Воробей хлеб вытащил, раздал товарищам. Лена смотрела, как они едят и уже не чувствовала голода, ничего вообще не чувствовала. Тело словно умирало, сдаваясь холоду и он пробирался через раны внутрь, покрывал инеем равнодушия каждую клетку. Одно не давало окончательно сдаться ему и умереть, обрести наконец свободу от боли и уйти туда, где уже ничего бы не беспокоило — документы, долг перед командиром, долг перед погибшыми, долг перед живыми.

Она не имела права подвести отряд, подвести командира, людей погибших за эти бумаги. Не могла позволить, чтобы смерть Тагира и Кости была напрасной. Вот выполнить бы последнее задание…выполнить…

— Глянь, как смотрит, волчица прямо, Бога, душу.

Лейтенант перестал жевать, заметив взгляд темных глаз пленной, голодный, больной. Было в нем, отчего не по себе делалось.

Что-то не нравилось ему, а что понять не мог. Может молодая да симпатичная, потому несмотря ни на что росток жалости к ней у него пробивался? А может, действительно взгляд смущал?

Воробей тоже есть перестал, покосился на девушку, на ребят и достал фляжку.

— Пить, наверное, хочет, — заметил смущено.

— Давай! — тут же озлился Серегин. — Накормим, напоим, она нас спать уложит. Вечным сном! Ты чего Воробей, совсем с катушек съехал?! Эти гниды — звери, и отношение к ним только как к зверям и может быть!

Лейтенант переглянулся с растерянным больше своим поступком, чем отповедью товарища сержантом, и решительно достал свою фляжку, протянул Матвею:

— Напои, — а Серому бросил. — Они конечно звери, но мы — нет.

Мужчина ощерился в ответ, одним ударом вогнал нож в банку тушенки, с таким видом — в тело врага.

— Не бычься, — примирительно заметил Елабуга. — Фрицы — сволоты, а на хрена нам как они быть?

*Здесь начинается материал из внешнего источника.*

(** ** C1 (as amended) *)

(** C1 (amended).  For a requester [u] (the [user] header) that passes the
    participant lookup, [GET /messages] without [limit] returns, newest
    first, exactly the stored messages satisfying the three-clause
    predicate with [u] (equality being the store's equality match), in
    both variants; every [message]-type message satisfies it, and a
    [private_message] from [a] to [b] does not when [b] is not ["Todos"]
    and [u] is neither [a] nor [b]. *)
Theorem c1_visibility_amended (X : deps) (st : store) (u : string) :
  (find_one (FEq "name" (JStr (App.sanitize X u))) Participants st <> None ->
   App.get_messages X (Some u) None st
   = SendDocs 200 (rev (filter (visible_spec u) (messages st))))
  /\ (find_one (FEq "name" (JStr u)) Participants st <> None ->
      Part000.delivered (Part000.get_messages (Some u) None st)
      = Some (SendDocs 200 (rev (filter (visible_spec u) (messages st)))))
  /\ (forall m, lookup "type" m = Some (JStr "message") ->
      visible_spec u m = true)
  /\ (forall m a b,
      lookup "type" m = Some (JStr "private_message") ->
      lookup "from" m = Some (JStr a) -> lookup "to" m = Some (JStr b) ->
      b <> "Todos" -> a <> u -> b <> u -> visible_spec u m = false).
Proof.
  repeat split.
  - apply app_get_messages_no_limit.
  - intro H. unfold Part000.get_messages, Part000.user_val.
    destruct (find_one _ _ _); [|contradiction].
    rewrite js_slice_from_0, find_visibility. reflexivity.
  - intros m Hm. unfold visible_spec, field_is. rewrite Hm. reflexivity.
  - intros m a b. apply visible_spec_private_third.
Qed.

(** C1 counterexample: a private message from participant Ana to the
    participant named Todos is returned to the third participant Caio. *)
Lemma c1_private_to_Todos_seen_by_third :
  App.get_messages deps_model (Some "Caio") None st_todos
  = SendDocs 200 [message_doc 3 "Ana" "Todos" "segredo" "private_message"].
Proof. vm_compute. reflexivity. Qed.

Lemma c1_visibility_amended_witness :
  find_one (FEq "name" (JStr (App.sanitize deps_model "Caio"))) Participants st_todos
    <> None
  /\ App.get_messages deps_model (Some "Caio") None st_todos
     = SendDocs 200 (rev (filter (visible_spec "Caio") (messages st_todos))).
Proof.
  assert (H : find_one (FEq "name" (JStr (App.sanitize deps_model "Caio")))
                Participants st_todos <> None)
    by (vm_compute; intro E; discriminate E).
  split; [exact H|].
  exact (proj1 (c1_visibility_amended deps_model st_todos "Caio") H).
Defined.

(** ** C4 (as amended) *)

(** C4 (amended), app.js.  For a requester passing the participant lookup
    and a [limit] string [l]: [l] is read with [parseInt] (leading white
    space in the JavaScript sense skipped, Unicode spaces included, an
    optional sign, an optional [0x] prefix, the longest digit prefix); when
    that gives
    NaN or a value [<= 0] the answer is 422, otherwise with [n] the parsed
    value the answer is the [n] newest visible messages, newest first,
    [min(n, total_visible)] of them. *)
Theorem c4_limit_amended (X : deps) (st : store) (u l : string) :
  find_one (FEq "name" (JStr (App.sanitize X u))) Participants st <> None ->
  App.get_messages X (Some u) (Some l) st
  = match parse_int l with
    | Some n =>
        if n <=? 0 then SendStatus 422
        else SendDocs 200
               (firstn (Z.to_nat n) (rev (filter (visible_spec u) (messages st))))
    | None => SendStatus 422
    end
  /\ (forall n, parse_int l = Some n -> 0 < n ->
      length (firstn (Z.to_nat n) (rev (filter (visible_spec u) (messages st))))
      = Nat.min (Z.to_nat n) (length (filter (visible_spec u) (messages st)))).
Proof.
  intro H. split.
  - exact (app_get_messages_limit X st u l H).
  - intros n _ _. rewrite length_firstn, length_rev. reflexivity.
Qed.

(** C4 counterexample: [limit=2.5] is not a positive integer, yet app.js
    answers 200 with the two newest messages. *)
Lemma c4_limit_2_5_accepted :
  App.get_messages deps_model (Some "Ana") (Some "2.5") st_three
  = SendDocs 200 [message_doc 3 "Ana" "Todos" "tres" "message";
                  message_doc 2 "Ana" "Todos" "dois" "message"].
Proof. vm_compute. reflexivity. Qed.

Lemma c4_limit_amended_witness :
  find_one (FEq "name" (JStr (App.sanitize deps_model "Ana"))) Participants st_three
    <> None
  /\ App.get_messages deps_model (Some "Ana") (Some "2") st_three
     = SendDocs 200 [message_doc 3 "Ana" "Todos" "tres" "message";
                     message_doc 2 "Ana" "Todos" "dois" "message"].
Proof.
  assert (H : find_one (FEq "name" (JStr (App.sanitize deps_model "Ana")))
                Participants st_three <> None)
    by (vm_compute; intro E; discriminate E).
  split; [exact H|].
  rewrite (proj1 (c4_limit_amended deps_model st_three "Ana" "2" H)).
  vm_compute. reflexivity.
Defined.

(** ** C10 (as amended) *)

(** C10 (amended), app.js.  When the [user] header [u] differs from its
    sanitised form and that sanitised name passes the participant lookup,
    [GET /messages] filters with the raw [u]: without [limit] it answers
    with all messages visible to [u], with a [limit] it applies the
    [parseInt] rule of C4 to that same list.  Whatever the [limit], a
    private message sent by or addressed to the sanitised name is left out
    of the answer unless it is addressed to ["Todos"] or its other party is
    [u]. *)
Theorem c10_raw_header_amended (X : deps) (st : store) (u : string) :
  App.sanitize X u <> u ->
  find_one (FEq "name" (JStr (App.sanitize X u))) Participants st <> None ->
  App.get_messages X (Some u) None st
  = SendDocs 200 (rev (filter (visible_spec u) (messages st)))
  /\ (forall l,
      App.get_messages X (Some u) (Some l) st
      = match parse_int l with
        | Some n =>
            if n <=? 0 then SendStatus 422
            else SendDocs 200
                   (firstn (Z.to_nat n) (rev (filter (visible_spec u) (messages st))))
        | None => SendStatus 422
        end)
  /\ (forall lim docs m a b,
      App.get_messages X (Some u) lim st = SendDocs 200 docs ->
      lookup "type" m = Some (JStr "private_message") ->
      lookup "from" m = Some (JStr a) -> lookup "to" m = Some (JStr b) ->
      (a = App.sanitize X u /\ b <> u) \/ (b = App.sanitize X u /\ a <> u) ->
      b <> "Todos" ->
      ~ In m docs).
Proof.
  intros Hsan Hex. split; [|split].
  - exact (app_get_messages_no_limit X st u Hex).
  - intro l. exact (app_get_messages_limit X st u l Hex).
  - intros lim docs m a b Hdocs Ht Hf Hto Hcase Hb Hin.
    assert (Hin' : In m (rev (filter (visible_spec u) (messages st)))).
    { destruct lim as [l|].
      - rewrite (app_get_messages_limit X st u l Hex) in Hdocs.
        destruct (parse_int l) as [n|]; [|discriminate].
        destruct (n <=? 0); [discriminate|].
        injection Hdocs as <-. exact (in_firstn_in _ _ _ Hin).
      - rewrite (app_get_messages_no_limit X st u Hex) in Hdocs.
        injection Hdocs as <-. exact Hin. }
    apply in_rev, filter_In in Hin'. destruct Hin' as [_ Hv].
    assert (Ha : a <> u /\ b <> u).
    { destruct Hcase as [[-> Hbu] | [-> Hau]]; split; assumption. }
    destruct Ha as [Ha Hbu].
    rewrite (visible_spec_private_third u m a b Ht Hf Hto Hb Ha Hbu) in Hv.
    discriminate Hv.
Qed.

(** C10 counterexample: the header ["<b>Ana</b>"] differs from its
    sanitised form, passes the lookup as Ana, and Ana's private message to
    Todos is returned. *)
Lemma c10_private_from_sanitized_returned :
  App.sanitize deps_model "<b>Ana</b>" = "Ana"
  /\ App.get_messages deps_model (Some "<b>Ana</b>") None st_todos
     = SendDocs 200 [message_doc 3 "Ana" "Todos" "segredo" "private_message"].
Proof. split; vm_compute; reflexivity. Qed.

И так, сатанеем.

Воробей поднес горлышко фляжки к губам Лены, та хлебнула и…встало в горле, как свинец влили, а не воду. Разлилось по нутру огнем и скосило разум. Поплыла. Тяжко стало даже дышать.

Сержант словил ее, не дав упасть и растерянно, с долей испуга на товарищей уставился. Вроде ничего плохого не сделал, а она вон чего — труп просто:

— Чего-то не того с ней, товарищ лейтенант, — протянул.

— Ну, мать вашу! — разозлился уже Андрей, увидев, как обвисла пленная на руках сержанта. Пошел, по щеке ей легонько тронул:

— На счет трупа мы не договаривались. Ты у меня до штаба дотопаешь, что хочешь твори.

— Претворяется, сука, — бросил Сергеев.

— Не, не, звездануло ее у машины-то, а по жизни не привычная, вот и млеет, — выдвинул свою версию Утка, продолжая рот пищей набивать.

— Плевать! — встряхнул женщину Андрей, за ворот приподняв. К сосне прислонил, а она все равно сползает. Смотрит на него и сползает. — Ну, хватит! — прикрикнул, испугавшись, что правда сейчас умрет, и останутся они без «языка» у самой линии фронта. Здесь осталось-то всего ничего! Пару часов до темноты и пару по минному полю заветной тропкой проползти. А там свои, примут.

Лена смотрела на лейтенанта, а видела сотни точно таких же лиц, молодых, но войной искалеченных, превращенных в лица стариков. И дошло — русский. По-русски говорит, и поняла что говорит, да вот сил уже совсем не было ни ответить, ни порадоваться. Горько вдруг стало от четкого осознания — пришла, конец.

Ничего уже не чувствовала: ни голода, ни холода, ни боли. Все глуше они, все дальше и все ближе беспросветная темнота, за кромкой которой улыбается ей Наденька, смеется Надя, раскачиваясь на качелях во дворе родного дома. Тагир прикуривает самокрутку и усмехается: "будем живы, сестренка". Костя подмигивает ей и обнимает друга.

Откуда они там? — подумалось и понимание само пришло. Вспышкой озарения всплыло воспоминание — горящая машина.

"Я сейчас, сейчас", — прошептала им. Последнее осталось перед тем как уйти следом за ушедшими, теми, кто уже никогда не будет ни смеяться, ни усмехаться, ни обнимать наяву. Как и она.